═════ Supplied material

(** Position by position: a register of the loaded list stays, a missing
    one is replaced by the fresh register that stands at its rank among
    the missing ones. *)
Lemma resolve_lookup loaded registers :
  forall (fresh : list type_register) (i : nat) (r : type_register),
    (length (missing loaded registers) <= length fresh)%nat ->
    registers !! i = Some r ->
    (r ∈ loaded -> resolve loaded registers fresh !! i = Some r) /\
    (r ∉ loaded ->
       exists (k : nat) (v : type_register),
         fresh !! k = Some v /\ missing loaded registers !! k = Some r /\
         resolve loaded registers fresh !! i = Some v).
Proof.
  induction registers as [|r0 registers IH]; intros fresh i r Hlen Hr; [done|].
  cbn [resolve]. case_bool_decide as Hin.
  - rewrite missing_cons_in in * by done.
    destruct i as [|i]; cbn in Hr.
    + injection Hr as <-. split; [done|]. intros Hout. by destruct Hout.
    + by apply IH.
  - rewrite missing_cons_out in * by done. cbn [length] in Hlen.
    destruct fresh as [|v fresh]; cbn [length] in *; [lia|].
    destruct i as [|i]; cbn in Hr.
    + injection Hr as <-. split; [done|]. intros _. by exists 0%nat, v.
    + destruct (IH fresh i r ltac:(lia) Hr) as [H1 H2]. split; [done|].
      intros Hout. destruct (H2 Hout) as (k & w & Hk & Hm & Hres). by exists (S k), w.
Qed.

(** C1 (amended): on flags that hold [false], the call returns [NULL]
    and changes nothing when the request is not empty and every register
    of it is in the loaded list. Otherwise it returns a list of the length
    of the request in which, position by position, a register of the
    loaded list stands for itself, with no load line, and any other
    register is replaced by the next identifier of the counter, with one
    load line from the register into that identifier, which is put on the
    loaded list. *)
Theorem ensure_loaded_resolves found_registers registers (st : State)
    (Hzero : zeroed found_registers registers) (Hrange : counter_in_range st) :
  let loaded := loadedRegistersHead st in
  let miss := missing loaded registers in
  let fresh := fresh_registers (D_LLVM_LOCAL_VIRTUAL_REGISTER_NUMBER st) (length miss) in
  let lines := zip_with ILoad fresh miss in
  (registers <> [] /\ Forall (fun r => r ∈ loaded) registers ->
     llvm_ensure_registers_loaded found_registers registers st = (None, st)) /\
  (registers = [] \/ ~ Forall (fun r => r ∈ loaded) registers ->
     exists out : list type_register,
       llvm_ensure_registers_loaded found_registers registers st
       = (Some out,
          mkState (wrap (D_LLVM_LOCAL_VIRTUAL_REGISTER_NUMBER st + N.of_nat (length miss)))
                  (reverse fresh ++ loaded) (freeVirtualRegistersHead st)
                  (D_LLVM_FILE st ++ lines)) /\
       length out = length registers /\
       length lines = length miss /\
       (forall line, line ∈ lines ->
          exists v r, line = ILoad v r /\ r ∈ registers /\ r ∉ loaded) /\
       forall (i : nat) (r : type_register), registers !! i = Some r ->
         (r ∈ loaded -> out !! i = Some r) /\
         (r ∉ loaded ->
            exists v : type_register,
              out !! i = Some v /\ ILoad v r ∈ lines /\ v ∈ reverse fresh ++ loaded)).
Proof.
  intros loaded miss fresh lines.
  rewrite (ensure_loaded_eq _ _ _ Hzero Hrange). fold loaded miss fresh lines.
  assert (length fresh = length miss) as Hfresh by apply length_fresh_registers.
  split.
  - intros H. by rewrite bool_decide_eq_true_2.
  - intros H. rewrite bool_decide_eq_false_2 by (intros [? ?]; by destruct H).
    exists (resolve loaded registers fresh). split_and!; [done| | | |].
    + apply length_resolve. fold miss. lia.
    + subst lines. rewrite length_zip_with. lia.
    + intros line [k Hk]%list_elem_of_lookup.
      apply lookup_zip_with_Some in Hk as (v & r & -> & _ & Hr).
      exists v, r. apply list_elem_of_lookup_2, list_elem_of_filter in Hr as [? ?]. done.
    + intros i r Hr.
      destruct (resolve_lookup loaded registers fresh i r ltac:(fold miss; lia) Hr) as [H1 H2].
      split; [done|]. intros Hout. destruct (H2 Hout) as (k & v & Hk & Hm & Hres).
      exists v. split_and!; [done| |].
      * apply list_elem_of_lookup. exists k. apply lookup_zip_with_Some. by exists v, r.
      * apply elem_of_app. left. apply elem_of_reverse. by apply list_elem_of_lookup_2 with k.
Qed.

══════════

● Exercise instructions
Repeat the records word for word.

● Result of this exercise
(** Position by position: a register of the loaded list stays, a missing
    one is replaced by the fresh register that stands at its rank among
    the missing ones. *)
Lemma resolve_lookup loaded registers :
  forall (fresh : list type_register) (i : nat) (r : type_register),
    (length (missing loaded registers) <= length fresh)%nat ->
    registers !! i = Some r ->
    (r ∈ loaded -> resolve loaded registers fresh !! i = Some r) /\
    (r ∉ loaded ->
       exists (k : nat) (v : type_register),
         fresh !! k = Some v /\ missing loaded registers !! k = Some r /\
         resolve loaded registers fresh !! i = Some v).
Proof.
  induction registers as [|r0 registers IH]; intros fresh i r Hlen Hr; [done|].
  cbn [resolve]. case_bool_decide as Hin.
  - rewrite missing_cons_in in * by done.
    destruct i as [|i]; cbn in Hr.
    + injection Hr as <-. split; [done|]. intros Hout. by destruct Hout.
    + by apply IH.
  - rewrite missing_cons_out in * by done. cbn [length] in Hlen.
    destruct fresh as [|v fresh]; cbn [length] in *; [lia|].
    destruct i as [|i]; cbn in Hr.
    + injection Hr as <-. split; [done|]. intros _. by exists 0%nat, v.
    + destruct (IH fresh i r ltac:(lia) Hr) as [H1 H2]. split; [done|].
      intros Hout. destruct (H2 Hout) as (k & w & Hk & Hm & Hres). by exists (S k), w.
Qed.

(** C1 (amended): on flags that hold [false], the call returns [NULL]
    and changes nothing when the request is not empty and every register
    of it is in the loaded list. Otherwise it returns a list of the length
    of the request in which, position by position, a register of the
    loaded list stands for itself, with no load line, and any other
    register is replaced by the next identifier of the counter, with one
    load line from the register into that identifier, which is put on the
    loaded list. *)
Theorem ensure_loaded_resolves found_registers registers (st : State)
    (Hzero : zeroed found_registers registers) (Hrange : counter_in_range st) :
  let loaded := loadedRegistersHead st in
  let miss := missing loaded registers in
  let fresh := fresh_registers (D_LLVM_LOCAL_VIRTUAL_REGISTER_NUMBER st) (length miss) in
  let lines := zip_with ILoad fresh miss in
  (registers <> [] /\ Forall (fun r => r ∈ loaded) registers ->
     llvm_ensure_registers_loaded found_registers registers st = (None, st)) /\
  (registers = [] \/ ~ Forall (fun r => r ∈ loaded) registers ->
     exists out : list type_register,
       llvm_ensure_registers_loaded found_registers registers st
       = (Some out,
          mkState (wrap (D_LLVM_LOCAL_VIRTUAL_REGISTER_NUMBER st + N.of_nat (length miss)))
                  (reverse fresh ++ loaded) (freeVirtualRegistersHead st)
                  (D_LLVM_FILE st ++ lines)) /\
       length out = length registers /\
       length lines = length miss /\
       (forall line, line ∈ lines ->
          exists v r, line = ILoad v r /\ r ∈ registers /\ r ∉ loaded) /\
       forall (i : nat) (r : type_register), registers !! i = Some r ->
         (r ∈ loaded -> out !! i = Some r) /\
         (r ∉ loaded ->
            exists v : type_register,
              out !! i = Some v /\ ILoad v r ∈ lines /\ v ∈ reverse fresh ++ loaded)).
Proof.
  intros loaded miss fresh lines.
  rewrite (ensure_loaded_eq _ _ _ Hzero Hrange). fold loaded miss fresh lines.
  assert (length fresh = length miss) as Hfresh by apply length_fresh_registers.
  split.
  - intros H. by rewrite bool_decide_eq_true_2.
  - intros H. rewrite bool_decide_eq_false_2 by (intros [? ?]; by destruct H).
    exists (resolve loaded registers fresh). split_and!; [done| | | |].
    + apply length_resolve. fold miss. lia.
    + subst lines. rewrite length_zip_with. lia.
    + intros line [k Hk]%list_elem_of_lookup.
      apply lookup_zip_with_Some in Hk as (v & r & -> & _ & Hr).
      exists v, r. apply list_elem_of_lookup_2, list_elem_of_filter in Hr as [? ?]. done.
    + intros i r Hr.
      destruct (resolve_lookup loaded registers fresh i r ltac:(fold miss; lia) Hr) as [H1 H2].
      split; [done|]. intros Hout. destruct (H2 Hout) as (k & v & Hk & Hm & Hres).
      exists v. split_and!; [done| |].
      * apply list_elem_of_lookup. exists k. apply lookup_zip_with_Some. by exists v, r.
      * apply elem_of_app. left. apply elem_of_reverse. by apply list_elem_of_lookup_2 with k.
Qed.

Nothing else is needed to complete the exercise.